41

522 101 44
                                    

Tidak pernah dalam seumur hidupnya Reno merasakan kekosongan dan kehampaan dalam dirinya. Ini lebih dari sekedar perasaan kesepian yang ia rasakan beberapa bulan lalu sebelum perempuan itu datang. Kini seolah ada lubang besar dalam hatinya yang menganga karena luka.

Perih. Tapi tak terlihat.

Tak ada bekas luka. Tapi terasa lebih menyayat dibanding tergores pisau.

6 bulan sudah Airin resmi pergi dari hidupnya. Tak meninggalkan jejak apapun selain kenangan singkat yang amat manis bagi keluarga kecil Reno.

Tiap malam Reno selalu berkata pada dirinya. Menguatkan hatinya. Bahwa sebelum Airin datang ke hidupnya, ia baik-baik saja. Maka seharusnya ia bisa tetap baik-baik saja saat perempuan itu kini tak lagi hadir di hidupnya.

Apapun dan Berapa kalipun itu, kehilangan selalu menyakitkan.

Termasuk merasa kehilangan perempuan yang secara sadar ia sewa sebagai pendampingnya selama 2 bulan.

Di satu waktu Reno merasa rindu yang teramat dalam pada sosok itu. Bertanya bagaimana kabarnya, resep baru apa yang ingin ia coba, series apa yang sedang ia tonton, lagu apa yang sedang ia nyanyikan ketika sedang terjebak macet di dalam mobil, atau bahkan sekedar bertanya apakah dia masih hidup?

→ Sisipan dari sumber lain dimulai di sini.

(* ===== verification/KernelSpace.v ===== *)
(** The address space of the kernel ([MemorySet::new_kernel] and [remap_test] of
    [os/src/mm/memory_set.rs], [VirtioHal] of [os/src/drivers/block/virtio_blk.rs]): identity-mapped sections with their
    permissions, the check the kernel makes of them, and the address translation the
    block driver relies on. *)

From S2P Require Import Prelude Config Address Allocator FrameAllocator PhysMem PageTable PageTableSpec MemorySet MemorySetSpec AddressSpace.

Ltac Zify.zify_post_hook ::= Z.to_euclidean_division_equations.

(** * Mapping where the table already reaches *)

Lemma find_pte_create_found m pte idxs : ∀ i ppn pt s, mm_mem s = m →
  find_pte_loop m i idxs ppn = Some pte → find_pte_create_loop i idxs ppn pt s = Ok ((Some pte, pt), s).
Proof.
  induction idxs as [|idx idxs IH]; intros i ppn pt s Hm; cbn [find_pte_loop find_pte_create_loop]; [done|].
  case_decide; [by intros [= ->]|]. destruct (PageTableEntry_is_valid _) eqn:Hv; [|done]. intros Hf.
  unfold mbind, M_bind, get_state. rewrite Hm, Hv. cbn. rewrite Hm. by apply IH.
Qed.

(** The pages with the same upper two indexes share their last-level table. *)
Lemma same_block_find l r s pt v w e : pt_wf l r s pt → vpn_0 v / 512 = vpn_0 w / 512 →
  pt_view (mm_mem s) pt w = Some e → is_Some (PageTable_find_pte (mm_mem s) pt v).
Proof.
  intros Hwf Hvw Hw. destruct (pt_view_find _ _ _ _ _ _ Hwf Hw) as (i0 & i1 & i2 & t & Hi & _ & _ & Hwk & _).
  destruct (find_pte_walk (mm_mem s) pt v (pt_wf_root _ _ _ _ Hwf)) as (j0 & j1 & j2 & Hj & _ & _ & _ & ->).
  rewrite VirtPageNum_indexes_eq in Hi, Hj. injection Hi as <- <- <-. injection Hj as <- <- <-.
  replace (vpn_0 v / 2 ^ 18) with (vpn_0 w / 2 ^ 18) by lia. replace (vpn_0 v / 2 ^ 9) with (vpn_0 w / 2 ^ 9) by lia.
  rewrite Hwk. by eexists.
Qed.

Lemma map_found_fa pt vpn ppn flags s pt' s' : is_Some (PageTable_find_pte (mm_mem s) pt vpn) →
  PageTable_map pt vpn ppn flags s = Ok (pt', s') → mm_fa s' = mm_fa s.
Proof.
  intros [pte Hp] Hm. unfold PageTable_map, PageTable_find_pte_create in Hm.
  erewrite bind_Ok in Hm by by apply (find_pte_create_found (mm_mem s) pte).
  cbn beta iota in Hm. apply bind_inv in Hm as (p & s1 & [= <- <-] & Hm). apply bind_inv in Hm as (s2 & s3 & [= <- <-] & Hm).
  apply bind_inv in Hm as ([] & s1 & Ha & Hm). unfold lift in Ha. destruct (res_assert _) as [[]|]; [|done]. injection Ha as <-.
  by injection Hm as _ <-.
Qed.

(** * Identity maps *)

(** The blocks of 512 pages the pages from [a] to [b] meet. *)
Definition blocks (a b : Z) : Z := if decide (a < b) then (b - 1) / 512 - a / 512 + 1 else 0.

Lemma blocks_le a b : a ≤ b → blocks a b ≤ b / 512 - a / 512 + 1.
Proof. intros H. unfold blocks. case_decide; lia. Qed.

Section Identical.
Context (l r : Z).

Lemma map_one_identical s area pt σ v :
  pt_refines l r s pt σ → vpn_ok v → perm_ok (ma_map_perm area) → ma_map_type area = Identical → σ !! v = None →
  2 ≤ sfa_avail (mm_fa s) →
  ∃ pt' s' new, MapArea_map_one area pt v s = Ok ((area, pt'), s') ∧
    pt_refines l r s' pt' (<[v := identical_entry (ma_map_perm area) v]> σ) ∧ pt_step l r s pt s' pt' new ∧
    (length new ≤ 2)%nat ∧ ((∃ w, vpn_ok w ∧ vpn_0 w / 512 = vpn_0 v / 512 ∧ is_Some (σ !! w)) → new = []).
Proof.
  intros Href Hv Hp Ht Hn Hav.
  pose proof (map_refines l r s pt σ v (MkPhysPageNum (vpn_0 v)) (ma_map_perm area) Href Hav Hv) as Hm.
  unfold page_map_map in Hm. rewrite Hn in Hm. destruct Hm as (pt' & s' & new & Hm & Href' & Hst & Hl);
    [unfold vpn_ok in Hv; cbn; lia|exact Hp|].
  exists pt', s', new. split; [|split; [done|split; [done|split; [done|]]]].
  - unfold MapArea_map_one. rewrite Ht. erewrite bind_Ok by reflexivity. cbn beta iota.
    erewrite bind_Ok by (unfold lift; by rewrite from_bits_ok). by erewrite bind_Ok by exact Hm.
  - intros (w & Hw & Hblk & e & He). destruct Href as [Hwf Hview]. rewrite <- Hview in He by done.
    pose proof (map_found_fa _ _ _ _ _ _ _ (same_block_find l r s pt v w e Hwf ltac:(lia) He) Hm) as Hfa.
    pose proof (step_avail _ _ _ _ _ _ _ Hst) as Ha. rewrite Hfa in Ha. apply nil_length_inv. lia.
Qed.

Abbreviation pages a n := (MkVirtPageNum <$> seqZ a n).
Abbreviation id_map perm vs := (list_to_map (M := gmap VirtPageNum _) ((λ v, (v, identical_entry perm v)) <$> vs)).

(** [c] is 1 when the table already reaches the block of the first page. *)
Lemma map_vpns_identical area n : ∀ a s pt σ c,
  pt_refines l r s pt σ → 0 ≤ a → a + Z.of_nat n ≤ 2 ^ 27 → perm_ok (ma_map_perm area) → ma_map_type area = Identical →
  (∀ v, v ∈ pages a (Z.of_nat n) → σ !! v = None) →
  c = 0 ∨ c = 1 ∧ (0 < n)%nat ∧ (∃ w, vpn_ok w ∧ vpn_0 w / 512 = a / 512 ∧ is_Some (σ !! w)) →
  2 * (blocks a (a + Z.of_nat n) - c) + 2 ≤ sfa_avail (mm_fa s) →
  ∃ pt' s' new, MapArea_map_vpns area pt (pages a (Z.of_nat n)) s = Ok ((area, pt'), s') ∧
    pt_refines l r s' pt' (id_map (ma_map_perm area) (pages a (Z.of_nat n)) ∪ σ) ∧ pt_step l r s pt s' pt' new ∧
    Z.of_nat (length new) ≤ 2 * (blocks a (a + Z.of_nat n) - c).
Proof.
  induction n as [|n IH]; intros a s pt σ c Href Ha Hb Hp Ht Hn Hc Hav.
  { exists pt, s, []. assert (c = 0) as -> by lia. unfold blocks in *. rewrite decide_False in * by lia.
    split; [done|]. assert (id_map (ma_map_perm area) (pages a (Z.of_nat 0)) = ∅) as -> by reflexivity.
    split; [by rewrite (left_id_L ∅ (∪))|]. split; [apply pt_step_refl, Href|done]. }
  replace (Z.of_nat (S n)) with (Z.succ (Z.of_nat n)) in * by lia. rewrite seqZ_cons in * by lia. rewrite Z.pred_succ in *.
  rewrite fmap_cons in *. cbn [MapArea_map_vpns].
  assert (blocks a (a + Z.succ (Z.of_nat n)) = (a + Z.of_nat n) / 512 - a / 512 + 1) as Hblk
    by (unfold blocks; rewrite decide_True by lia; f_equal; f_equal; f_equal; lia).
  destruct (map_one_identical s area pt σ (MkVirtPageNum a)) as (pt1 & s1 & n1 & H1 & Href1 & Hst1 & Hl1 & Hz1);
    [done|unfold vpn_ok; cbn; lia|done|done|apply Hn, list_elem_of_here|lia|].
  erewrite bind_Ok by exact H1. cbn beta iota.
  assert (Z.of_nat (length n1) ≤ 2 * (1 - c)) as Hl1'.
  { destruct Hc as [->|(-> & _ & Hw)]; [lia|]. by rewrite Hz1. }
  set (σ1 := <[MkVirtPageNum a := _]> σ) in *. pose proof (step_avail _ _ _ _ _ _ _ Hst1) as Hav1.
  set (c' := if decide ((0 < n)%nat ∧ (a + 1) / 512 = a / 512) then 1 else 0).
  assert (blocks (Z.succ a) (Z.succ a + Z.of_nat n) - c' = (a + Z.of_nat n) / 512 - a / 512) as Hblk'.
  { unfold blocks, c'. case_decide; case_decide; lia. }
  destruct (IH (Z.succ a) s1 pt1 σ1 c') as (pt2 & s2 & n2 & H2 & Href2 & Hst2 & Hl2); [done|lia|lia|done|done| | |lia|].
  { intros v Hv. unfold σ1. rewrite lookup_insert_ne; [apply Hn; by right|]. intros <-.
    apply list_elem_of_fmap in Hv as (x & [= ->] & Hx%elem_of_seqZ). lia. }
  { unfold c'. case_decide as Hd; [|by left]. right. split; [done|]. split; [lia|]. exists (MkVirtPageNum a).
    split; [unfold vpn_ok; cbn; lia|]. cbn. split; [lia|]. unfold σ1. rewrite lookup_insert_eq. by eexists. }
  exists pt2, s2, (n1 ++ n2). split; [exact H2|]. split.
  - replace (id_map _ _ ∪ σ) with (id_map (ma_map_perm area) (pages (Z.succ a) (Z.of_nat n)) ∪ σ1); [done|].
    unfold σ1. cbn [fmap list_fmap list_to_map foldr uncurry]. rewrite <- insert_union_l, <- insert_union_r; [done|].
    apply not_elem_of_list_to_map. rewrite <- list_fmap_compose. intros (x & Ex & Hx)%list_elem_of_fmap. cbn in Ex.
    apply list_elem_of_fmap in Hx as (y & -> & Hy%elem_of_seqZ). injection Ex as ->. lia.
  - split; [by eapply pt_step_trans|]. rewrite length_app. lia.
Qed.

Tapi di lain waktu, Reno dan kebiasaannya dalam menyalahkan dirinya kembali. Ia merutuki kebodohannya karna jatuh cinta pada orang yang tak pasti. Karna bertemu dengan Airin dengan cara yang baginya salah. Juga karna membawa perempuan yang kini meninggalkannya itu singgah sebentar mewarnai harinya, juga hari anaknya.

.

Binar masih sering bertanya pada Reno. Gadis kecil itu sama rindunya pada Airin.

"Pa.. kita ke rumahnya Tante Airin yuk?" Ajak Binar sesekali.

"Pa, Binar ga bisa ngerjain PR yang ini.. kalo ada Tante Airin PRnya pasti cepet selesai soalnya Tante Airin pinter."

"Pa, Tante Airin kangen nggak ya sama Binar.. soalnya Binar kangen banget."

"Pa, kalo ke Disneylandnya nggak jadi tapi diganti buat ke Australia ke Tante Airin boleh nggak?"

Pertanyaan-pertanyaan dari Binar tentang Airin selalu sukses membuat nilai Reno dalam mengarang cerita bertambah. Bagaimana tidak? Satu waktu ia akan bilang Airin begini, lain waktu ia akan bilang Airin begitu. Hingga ujungnya ia bilang Airin sibuk bekerja di luar negeri. Agar tak ada lagi alasan dekat yang membuat ia bisa membawa perempuan itu kembali.

Binar kini sudah masuk SD kelas 1. Dan hal itu semakin tidak mudah bagi Reno. Anaknya semakin besar, dan perlahan semakin mengerti akan hal-hal di sekitarnya.

Pernah saat itu hari pertama Binar masuk sekolah. Dan ia dengan seragam putih merah dan ransel barunya tidak mau beranjak dari sofa padahal jam sudah menunjukkan hampir pukul tujuh pagi.

"Nggak mau! Binar mau nungguin Tante Airin pokonya Binar mau berangkat sama Tante Airin juga!" Ucapnya dengan kedua tangan bersendekap.

"Biiii, kan Papa udah bilang Tante Airinnya lagi sibuk. Lagi jauh di luar negeri jadi ga bisa anterin Binar. Tadi Tante Airin nelfon kok katanya titip salam buat Binar suruh belajar yang rajin dan semangat di sekolah." Kata Reno alasan.

"Mana? Binar juga mau telfon sama Tante Airin."

Reno menghela nafas berat, mengeluarkan ponselnya dan menekan tombol panggil pada kontak Airin. Suara operator yang sudah ribuan kali Reno dengar kini kembali memenuhi telinganya.

"Lagi kerja Bi, ngga diangkat."

Binar mendecak kesal, matanya berkaca-kaca.

Reno mendekat menyejajari tinggi putrinya.